A peptide from a ras effector-domain blocks ras-dependent cardiac hypertrophy in myocytes

PNC-2 is a peptide corresponding to an effector domain (residues 96-110) of ras-p21 that strongly and specifically blocks mitogenic signal transduction by oncogenic but not activated, normally-expressed wild-type ras-p21 protein. Since myocardial hypertrophy can be induced both by oncogenic and overexpressed wild-type ras-p21, we investigated whether PNC-2 can block norepinephrine (NE)-induced, ras-dependent myocardial hypertrophy in cardiac myocytes.

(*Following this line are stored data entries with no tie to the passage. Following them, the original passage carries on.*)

(* ===== verification/GuestCallFacts.v ===== *)
(** * Pages from the host to a guest

    The host's calls that give converted pages to a guest, as page-table pages or as
    zeroed memory, or that share its pages with a guest.  While a call is under way,
    the pages that are locked or already given are the only ones that changed; at
    the end every VM has its invariant again, whether the call succeeded or not. *)
From S2P Require Import Prelude Intervals RiscvPages PageInfoModel PageMapModel Tracker TrackerFacts PageListFacts Pte PteFacts PageTableModel PageTableFacts PageTableOps GuestTableFacts TlbModel TlbTrackerFacts VmRegions VmRegionsFacts VmPages VmPagesFacts VmInvariant VmCalls.
Import PageSize(Size4k).
Import VmPages(page_owner_id, tlb_tracker, regions, nesting, root, pte_pages).

Section transit.
Context `{PL : PagingLaws L}.
Implicit Types v w : VmPages.t L.

Abbreviation table v := (GuestStagePageTable.inner (root v)).

(** ** Pages on the way from one VM to another *)

(** Pages of [h] that were converted. *)
Definition takeable (h : PageOwnerId.t) (t : PageTracker.t) (c : Z) : Prop :=
  phys c ∧ c ≠ 0 ∧ ∃ p, get_page t c = Some p ∧ PageInfo.owner p = Some h ∧ PageInfo.link_ p = None ∧
    (length (PageInfo.owners p) < 2)%nat ∧
    (PageInfo.state p = PageState.Converted ∨ ∃ x, PageInfo.state p = PageState.Converting x).

(** From state [t0], [m0] on, pages [X] of [h] are moved to [g]; [R] are still locked. *)
Record transit (h g : PageOwnerId.t) (X R : list Z) (t0 : PageTracker.t) (m0 : mem) (t : PageTracker.t) (m : mem) : Prop := {
  tr_wf : tracker_wf t;
  tr_out c : phys c → c ∉ X → PageInfo.unlink <$> get_page t c = PageInfo.unlink <$> get_page t0 c;
  tr_kept c p : phys c → c ∉ X → get_page t0 c = Some p → PageInfo.owner p ≠ Some g → get_page t c = Some p;
  tr_page c : c ∈ X → ∃ p, get_page t c = Some p ∧
    (PageInfo.owner p = Some g ∧ (c ∉ R) ∨
     PageInfo.owner p = Some h ∧ (length (PageInfo.owners p) < 2)%nat ∧
       (c ∈ R ∧ PageInfo.state p = PageState.ConvertedLocked ∨
        (c ∉ R) ∧ PageInfo.state p = PageState.Converted ∧ PageInfo.link_ p = None));
  tr_mem a : ¬ state_of t0 g a → page_of a ∉ X → read_pte m a = read_pte m0 a
}.

Lemma read_clean c m a : read_pte (clean c m) a = if decide (c ≤ a < c + 4096) then 0 else read_pte m a.
Proof using Type.
  unfold read_pte, clean. case_decide as Hd.
  - rewrite map_lookup_filter_None_2; [done|]. right. intros x _ Hn. by apply Hn.
  - f_equal. apply option_eq. intros x. rewrite map_lookup_filter_Some. cbn. tauto.
Qed.

(** Nothing but the page at [c] is written. *)
Definition only_page (c : Z) (m m' : mem) : Prop := ∀ a, ¬ (c ≤ a < c + 4096) → read_pte m' a = read_pte m a.
Lemma only_page_clean c m : only_page c m (clean c m).
Proof using Type. intros a Ha. by rewrite read_clean, decide_False. Qed.
Lemma only_page_refl c m : only_page c m m.
Proof using Type. done. Qed.

Section pages.
Variables (h g : PageOwnerId.t) (X : list Z) (t0 : PageTracker.t) (m0 : mem).
Hypothesis Hhg : h ≠ g.
Hypothesis HX : ∀ c, c ∈ X → takeable h t0 c.

Lemma not_taken c p :
  get_page t0 c = Some p → PageInfo.is_shared p = true ∨ PageInfo.state p = PageState.Mapped ∨ PageInfo.state p = PageState.VmState → c ∉ X.
Proof using HX.
  clear Hhg. intros Hp Hs Hin. destruct (HX c Hin) as (_ & _ & q & Hq & _ & _ & _ & Hst). assert (q = p) as -> by congruence.
  unfold PageInfo.is_shared in Hs. destruct Hst as [E|[v E]]; rewrite E in Hs; naive_solver.
Qed.
Lemma not_taken_owner c p o : get_page t0 c = Some p → PageInfo.owner p = Some o → o ≠ h → c ∉ X.
Proof using HX. intros Hp Ho Hne Hin. destruct (HX c Hin) as (_ & _ & q & Hq & Hoq & _). congruence. Qed.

Since PNC-2 blocks oncogenic ras-p21-induced activation of JNK and ERK, we further determined whether this peptide blocks activation of these kinases in NE-treated myocytes. Using cultured neonatal rat ventricular myocytes (NRVM), we found that NE alone significantly increased NRVM surface area, 3H-leucine uptake, protein/DNA ratio, and atrial nartiuretic factor (ANF) mRNA levels in these cells. However, pretreatment of the NRVM with PNC-2 linked on its carboxyl terminal end to a transmembrane-penetrating leader sequence (PNC-2-leader) resulted in strong inhibition of NE-mediated cell growth and 3H-leucine uptake and in significantly lower protein/DNA ratios. Induction of ANF mRNA levels was likewise inhibited by PNC-2-leader. In contrast, no inhibition of any of these NE-induced events was observed with a negative control peptide, X13-leader. Western blot analysis showed that JNK and ERK1/2 activity, but not p38 activity, was increased in NRVM within 5 min of exposure to NE (2 μM). Pretreatment with PNC-2-leader decreased ERK1/2 and JNK activity to basal levels. We conclude that a synthetic peptide designed to block oncogenic ras can also counter the effects of NE-induced hypertrophy associated with overexpression of ras p21 by blocking JNK/ jun and ERK activation. PNC-2 may provide a prototype for novel therapy in cardiac conditions associated with activation of NE.